ABOUT THIS TASK ▸
Return the run of lines below that opens with the line containing "Section map." and closes with the line containing "Section sort.", keeping each one exact.

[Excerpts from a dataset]
(** Access by access. *)
Lemma member_slow more :
  match flow with
  | FlowNext => ∃ s', tracks ra satp c' s' ∧
      exec_accesses entry (group_slow (operand base) (m :: more) (ra_writeback ra) retired flushed) s
      = exec_accesses entry (group_slow (operand base) more (ra_writeback ra) (retired + 1) flushed) s'
  | FlowReturn n _ => ∃ fr, exec_accesses entry (group_slow (operand base) (m :: more) (ra_writeback ra) retired flushed) s = Some (Some (n, U64_MAX), (fr, c'))
  | FlowContinue _ => False
  end.
Proof.
  destruct Hm as (l & h & st & Ea & _). destruct Hi as [Ho _]. unfold member_regs in Hr. cbn [group_slow].
  destruct (op m) as [| | | |k rd rs1 imm|k rs1 rs2 imm| | | |] eqn:Eo; try done; cbn in Ea; injection Ea as <- <- <- <-.
  - apply (exec_load_inv _ _ _ _ _ _ _ _ _ _ _ _ Eo) in E as (r & c1 & Ed & H); [|by rewrite Eo | done].
    pose proof (load_access k rd rs1 imm (pc_off m) (ra_writeback ra) (retired - flushed) (retired + 1) ra satp c s r c1 T ltac:(done) ltac:(apply Hg) ltac:(apply Ho) Hb Ed) as A.
    cbn [app exec_accesses]. unfold mbind, ST_bind. destruct r as [v|]; destruct H as [-> ->].
    + destruct A as (s' & -> & T'). exists s'. split; [|done]. eapply tracks_same; [intros q; apply (target_same rd q Hr)..|]. done.
    + destruct A as (fr & ->). by exists fr.
  - apply (exec_store_inv _ _ _ _ _ _ _ _ _ _ _ _ Eo) in E as (r & c1 & Ed & H); [|by rewrite Eo | done].
    pose proof (store_access k rs1 rs2 imm (pc_off m) (ra_writeback ra) (retired - flushed) (retired + 1) ra satp c s r c1 T ltac:(done) ltac:(apply Hg) Hb Hr Ed) as A.
    cbn [app exec_accesses]. unfold mbind, ST_bind. destruct r as [v|]; destruct H as [-> ->].
    + destruct A as (s' & -> & T'). by exists s'.
    + destruct A as (fr & ->). by exists fr.
Qed.
(** A test program is written for every seed: two instructions that set up the bases, 46 at random, and [ecall]. *)
Lemma gen_program_total data_page code_page x : ∃ l x', gen_program data_page code_page x = Some (l, x') ∧ length l = S PROGRAM_INSNS ∧ list.last l = Some 0x73.
Proof.
  assert (Hbind : ∀ A C (m : ST Z A) (k : A -> ST Z C), (∀ x, is_Some (m x)) → (∀ a x, is_Some (k a x)) → ∀ x, is_Some ((m ≫= k) x)).
  { intros A C m k Hm Hk y. unfold mbind, ST_bind. destruct (Hm y) as [[a y'] ->]. apply Hk. }
  assert (Hret : ∀ A (a : A) y, is_Some ((mret a : ST Z A) y)) by (intros; by eexists).
  assert (Hnext : ∀ y, is_Some (rng_next y)) by (intros; by eexists).
  assert (Hbelow : ∀ n y, is_Some (rng_below n y)) by (intros n; apply Hbind; auto).
  assert (Hpick : ∀ A (I : Inhabited A) (l : list A) y, is_Some (pick l y)) by (intros; apply Hbind; auto).
  assert (Hrd : ∀ y, is_Some (rand_rd y)) by (apply Hbind; auto).
  assert (Hinsn : ∀ len y, is_Some (gen_insn len y)).
  { intros len. unfold gen_insn. cbv zeta. repeat first [apply Hbind; [solve [auto]|]; intros ? | case_if; try solve [auto]]; auto. }
  assert (Hinsns : ∀ n len x, ∃ l x', gen_insns n len x = Some (l, x') ∧ length l = n).
  { induction n as [|n IH]; intros len y; cbn [gen_insns]; [by eexists _, _|]. destruct (Hinsn len y) as [[i y1] E1], (IH (S len) y1) as (l & y2 & E2 & Hl).
    exists (i :: l), y2. unfold mbind, ST_bind. rewrite E1, E2. by cbn; rewrite Hl. }
  destruct (Hinsns (PROGRAM_INSNS - 2)%nat 2%nat x) as (l & x' & E & Hl). unfold gen_program. unfold mbind, ST_bind. rewrite E.
  eexists _, x'. split; [reflexivity|]. split; [cbn [length]; rewrite length_app, Hl; done|]. rewrite !app_comm_cons. by rewrite last_snoc.
Qed.
(** ** Suspending and resuming *)

Lemma lossy_ascii a b : Forall (fun x => x < 0x80) a → lossy (a ++ b) = a ++ lossy b.
Proof.
  intros Ha. induction Ha as [|x a Hx _ IH]; [done|]. unfold lossy in *. cbn [app length lossy_loop].
  replace (utf8_chunk (x :: a ++ b)) with (true, 1%nat); [cbn; by rewrite drop_0, IH|].
  unfold utf8_chunk. cbn [nth]. destruct (x <? 128) eqn:E; [done|lia].
Qed.

Lemma split_once_app c a b : Forall (fun x => x ≠ c) a → split_once c (a ++ [c] ++ b) = Some (a, b).
Proof.
  induction 1 as [|x a Hx _ IH]; cbn; [by rewrite Z.eqb_refl|]. destruct (x =? c) eqn:E; [by apply Z.eqb_eq in E|]. cbn in IH. by rewrite IH.
Qed.

Lemma split_with_meta delta meta : Z.of_nat (length meta) < 2 ^ 32 → split_meta (with_meta delta meta) = Some (delta, lossy meta).
Proof.
  intros Hm. assert (Hw : as_u32 (Z.of_nat (length meta)) = Z.of_nat (length meta)) by (apply wrap_id; split; [lia|done]).
  unfold split_meta, with_meta. rewrite Hw, !length_app, length_to_le_bytes.
  assert (Hl : (length delta + (length meta + 4) - 4 = length (delta ++ meta))%nat) by (rewrite length_app; lia). rewrite Hl.
  destruct (_ <? 4)%nat eqn:E; [apply Nat.ltb_lt in E; lia|]. rewrite app_assoc, drop_app_length, from_to_le_bytes. change (wrap (8 * Z.of_nat 4) (Z.of_nat (length meta))) with (as_u32 (Z.of_nat (length meta))). rewrite Hw, Nat2Z.id.
  destruct (length (delta ++ meta) <? length meta)%nat eqn:E2; [apply Nat.ltb_lt in E2; rewrite length_app in E2; lia|].
  replace (length (delta ++ meta) - length meta)%nat with (length delta) by (rewrite length_app; lia). rewrite <- !app_assoc.
  by rewrite take_app_length, drop_app_length, take_app_length.
Qed.
(** * Cabal: the multiplexing and routing layer

    A shallow embedding of [src/multiplex/multiplexer.ts],
    [src/multiplex/stream-splitter.ts], [src/multiplex/async-router.ts],
    [src/agents/peer-agent.ts] and [src/human-loop/coordinator.ts].

    The code is event driven.  Every callback runs to completion on one
    event loop, so a method is a function from state to state, and what the
    environment does (a process exits, a timer fires, a handler's promise
    settles, the human answers) is a step of its own.  What an [EventEmitter]
    emits is appended to a log in the state.  [crypto.randomUUID()] and
    [Date.now()] are arguments of the call that draws them. *)

From Stdlib Require Import Ascii String ZArith QArith Lia.
From stdpp Require Import base list strings gmap sorting.
Set Warnings "-register-all".

(** * Part I: the model *)

(** ** [Map]: insertion-ordered, one entry per key *)

Module JsMap.
Section map.
Context {K V : Type} `{EqDecision K}.

Fixpoint get (k : K) (m : list (K * V)) : option V :=
  match m with
  | [] => None
  | (k', v) :: m' => if decide (k' = k) then Some v else get k m'
  end.

(** An existing key keeps its place. *)
Fixpoint set (k : K) (v : V) (m : list (K * V)) : list (K * V) :=
  match m with
  | [] => [(k, v)]
  | (k', v') :: m' => if decide (k' = k) then (k', v) :: m' else (k', v') :: set k v m'
  end.

Fixpoint delete (k : K) (m : list (K * V)) : list (K * V) :=
  match m with
  | [] => []
  | (k', v') :: m' => if decide (k' = k) then delete k m' else (k', v') :: delete k m'
  end.

Definition has (k : K) (m : list (K * V)) : bool :=
  match get k m with Some _ => true | None => false end.

Definition size (m : list (K * V)) : nat := length m.
Definition keys (m : list (K * V)) : list K := m.*1.
Definition values (m : list (K * V)) : list V := m.*2.

End map.
End JsMap.

(** ** [Array.prototype.sort] with a comparator

    The sort is stable, and for a comparator that is a consistent order its
    result is the one stable arrangement; insertion from the right computes
    it. *)

Section sort.
Context {A : Type} (cmp : A -> A -> Z).

Fixpoint sort_insert (x : A) (l : list A) : list A :=
  match l with
  | [] => [x]
  | y :: l' => if (cmp x y <=? 0)%Z then x :: l else y :: sort_insert x l'
  end.

Definition js_sort (l : list A) : list A := foldr sort_insert [] l.

End sort.

(** * JavaScript values, as far as the multiplexing layer looks at them *)

Module JS.

(** A parsed JSON text.  A number is kept as the exact decimal [m * 10^e]
    it denotes, normalised so that [m] has no trailing zero; the rounding of
    [JSON.parse] to IEEE doubles is not part of the model. *)
Inductive Json : Type :=
| JNull
| JBool (b : bool)
| JNum (m e : Z)
| JStr (s : string)
| JArr (l : list Json)
| JObj (l : list (string * Json)).

(** A JavaScript value that may be [undefined] ([None]). *)
Definition JsVal : Type := option Json.

(** ToBoolean. *)
Definition truthy (v : JsVal) : bool :=
  match v with
  | None | Some JNull => false
  | Some (JBool b) => b
  | Some (JNum m _) => negb (m =? 0)%Z
  | Some (JStr s) => negb (String.eqb s "")
  | Some (JArr _) | Some (JObj _) => true
  end.

(** [a || b] *)
Definition js_or (a b : JsVal) : JsVal := if truthy a then a else b.

(** A later duplicate of a key wins, as in [JSON.parse]. *)
Fixpoint own_property (name : string) (l : list (string * Json)) : JsVal :=
  match l with
  | [] => None
  | (k, v) :: l' =>
      match own_property name l' with
      | Some v' => Some v'
      | None => if String.eqb k name then Some v else None
      end
  end.

(** [v.name] for the property names this code reads ([streamId], [agentId],
    [type], [data], [topic], [message]): none of them is inherited, so only
    an object has one; on [null] the access is a TypeError ([None]). *)
Definition prop (v : Json) (name : string) : option JsVal :=
  match v with
  | JNull => None
  | JObj l => Some (own_property name l)
  | _ => Some None
  end.

(** ** Bytes and text *)

Definition code (c : ascii) : N := Ascii.N_of_ascii c.
Definition chr (n : N) : ascii := Ascii.ascii_of_N n.

Definition between (lo n hi : N) : bool := ((lo <=? n) && (n <=? hi))%N.

(** U+FFFD in UTF-8. *)
Definition replacement : string :=
  String (chr 239) (String (chr 191) (String (chr 189) EmptyString)).

(** The range of the second byte that may follow lead byte [b], and the
    number of continuation bytes of the sequence (0: [b] is no lead byte). *)
Definition utf8_lead (b : N) : nat * N * N :=
  if between 194 b 223 then (1, 128%N, 191%N)
  else if (b =? 224)%N then (2, 160%N, 191%N)
  else if between 225 b 236 || between 238 b 239 then (2, 128%N, 191%N)
  else if (b =? 237)%N then (2, 128%N, 159%N)
  else if (b =? 240)%N then (3, 144%N, 191%N)
  else if between 241 b 243 then (3, 128%N, 191%N)
  else if (b =? 244)%N then (3, 128%N, 143%N)
  else (0, 0%N, 0%N).

Definition is_cont (c : ascii) : bool := between 128 (code c) 191.

(** [buffer.toString()]: UTF-8 decoding.  The text is kept as its UTF-8
    bytes, so decoding copies every well-formed sequence and puts U+FFFD
    for every maximal ill-formed one (a truncated sequence at the end of the
    chunk included). *)
Fixpoint toString (s : string) : string :=
  match s with
  | EmptyString => EmptyString
  | String b0 r0 =>
      if (code b0 <? 128)%N then String b0 (toString r0)
      else
        match utf8_lead (code b0) with
        | (O, _, _) => replacement +:+ toString r0
        | (S k, lo, hi) =>
            match r0 with
            | EmptyString => replacement
            | String b1 r1 =>
                if negb (between lo (code b1) hi) then replacement +:+ toString r0
                else
                  match k with
                  | O => String b0 (String b1 (toString r1))
                  | S k' =>
                      match r1 with
                      | EmptyString => replacement
                      | String b2 r2 =>
                          if negb (is_cont b2) then replacement +:+ toString r1
                          else
                            match k' with
                            | O => String b0 (String b1 (String b2 (toString r2)))
                            | S _ =>
                                match r2 with
                                | EmptyString => replacement
                                | String b3 r3 =>
                                    if negb (is_cont b3) then replacement +:+ toString r2
                                    else String b0 (String b1 (String b2 (String b3 (toString r3))))
                                end
                            end
                      end
                  end
            end
        end
  end.

(** [data.split('\n')] *)
Fixpoint split_lines (s : string) : list string :=
  match s with
  | EmptyString => [EmptyString]
  | String c r =>
      if (code c =? 10)%N then EmptyString :: split_lines r
      else
        match split_lines r with
        | l :: ls => String c l :: ls
        | [] => [String c EmptyString]
        end
  end.

(** [!line.trim()]: the line holds nothing but white space and line
    terminators (ECMAScript's WhiteSpace and LineTerminator, in UTF-8). *)
Fixpoint blank (s : string) : bool :=
  match s with
  | EmptyString => true
  | String c0 r0 =>
      let b0 := code c0 in
      if between 9 b0 13 || (b0 =? 32)%N then blank r0
      else
        match r0 with
        | String c1 r1 =>
            let b1 := code c1 in
            if (b0 =? 194)%N && (b1 =? 160)%N then blank r1
            else
              match r1 with
              | String c2 r2 =>
                  let b2 := code c2 in
                  if ((b0 =? 225) && (b1 =? 154) && (b2 =? 128)
                      || (b0 =? 226) && (b1 =? 128)
                         && (between 128 b2 138 || between 168 b2 169 || (b2 =? 175))
                      || (b0 =? 226) && (b1 =? 129) && (b2 =? 159)
                      || (b0 =? 227) && (b1 =? 128) && (b2 =? 128)
                      || (b0 =? 239) && (b1 =? 187) && (b2 =? 191))%N
                  then blank r2 else false
              | EmptyString => false
              end
        | EmptyString => false
        end
  end.

(** ** [JSON.parse] *)

Fixpoint skip_ws (s : string) : string :=
  match s with
  | String c r =>
      let b := code c in
      if ((b =? 32) || (b =? 9) || (b =? 10) || (b =? 13))%N then skip_ws r else s
  | EmptyString => s
  end.

Definition digit (c : ascii) : option Z :=
  if between 48 (code c) 57 then Some (Z.of_N (code c) - 48)%Z else None.

Definition hex (c : ascii) : option N :=
  let b := code c in
  if between 48 b 57 then Some (b - 48)%N
  else if between 65 b 70 then Some (b - 55)%N
  else if between 97 b 102 then Some (b - 87)%N
  else None.

(** Digits, most significant first: the value with [acc] in front, the
    number of digits read, and the rest. *)
Fixpoint digits (s : string) (acc : Z) (n : Z) : Z * Z * string :=
  match s with
  | String c r =>
      match digit c with
      | Some d => digits r (10 * acc + d)%Z (n + 1)%Z
      | None => (acc, n, s)
      end
  | EmptyString => (acc, n, s)
  end.

Fixpoint strip_zeros (fuel : nat) (m e : Z) : Z * Z :=
  match fuel with
  | O => (m, e)
  | S fuel' =>
      if (m =? 0)%Z then (0, 0)%Z
      else if (m mod 10 =? 0)%Z then strip_zeros fuel' (m / 10)%Z (e + 1)%Z
      else (m, e)
  end.

Definition mk_num (neg : bool) (m e : Z) : Json :=
  let '(m', e') := strip_zeros (S (Z.to_nat (Z.log2 m))) m e in
  JNum (if neg then - m' else m')%Z e'.

(** number = [-] int [frac] [exp] *)
Definition p_number (s : string) : option (Json * string) :=
  let '(neg, s1) :=
    match s with
    | String c r => if (code c =? 45)%N then (true, r) else (false, s)
    | EmptyString => (false, s)
    end in
  let int_part :=
    match s1 with
    | String c r =>
        if (code c =? 48)%N then Some (0%Z, r)
        else
          match digits s1 0 0 with
          | (m, n, r') => if (n =? 0)%Z then None else Some (m, r')
          end
    | EmptyString => None
    end in
  match int_part with
  | None => None
  | Some (m, s2) =>
      let frac_part :=
        match s2 with
        | String c r =>
            if (code c =? 46)%N then
              match digits r m 0 with
              | (m', n, r') => if (n =? 0)%Z then None else Some (m', (- n)%Z, r')
              end
            else Some (m, 0%Z, s2)
        | EmptyString => Some (m, 0%Z, s2)
        end in
      match frac_part with
      | None => None
      | Some (m', e, s3) =>
          match s3 with
          | String c r =>
              if ((code c =? 101) || (code c =? 69))%N then
                let '(eneg, r1) :=
                  match r with
                  | String c' r' =>
                      if (code c' =? 45)%N then (true, r')
                      else if (code c' =? 43)%N then (false, r')
                      else (false, r)
                  | EmptyString => (false, r)
                  end in
                match digits r1 0 0 with
                | (x, n, r2) =>
                    if (n =? 0)%Z then None
                    else Some (mk_num neg m' (e + (if eneg then - x else x))%Z, r2)
                end
              else Some (mk_num neg m' e, s3)
          | EmptyString => Some (mk_num neg m' e, s3)
          end
      end
  end.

ANSWER BOX ▸
Section map.
Context {K V : Type} `{EqDecision K}.

Fixpoint get (k : K) (m : list (K * V)) : option V :=
  match m with
  | [] => None
  | (k', v) :: m' => if decide (k' = k) then Some v else get k m'
  end.

(** An existing key keeps its place. *)
Fixpoint set (k : K) (v : V) (m : list (K * V)) : list (K * V) :=
  match m with
  | [] => [(k, v)]
  | (k', v') :: m' => if decide (k' = k) then (k', v) :: m' else (k', v') :: set k v m'
  end.

Fixpoint delete (k : K) (m : list (K * V)) : list (K * V) :=
  match m with
  | [] => []
  | (k', v') :: m' => if decide (k' = k) then delete k m' else (k', v') :: delete k m'
  end.

Definition has (k : K) (m : list (K * V)) : bool :=
  match get k m with Some _ => true | None => false end.

Definition size (m : list (K * V)) : nat := length m.
Definition keys (m : list (K * V)) : list K := m.*1.
Definition values (m : list (K * V)) : list V := m.*2.

End map.
End JsMap.

(** ** [Array.prototype.sort] with a comparator

    The sort is stable, and for a comparator that is a consistent order its
    result is the one stable arrangement; insertion from the right computes
    it. *)

Section sort.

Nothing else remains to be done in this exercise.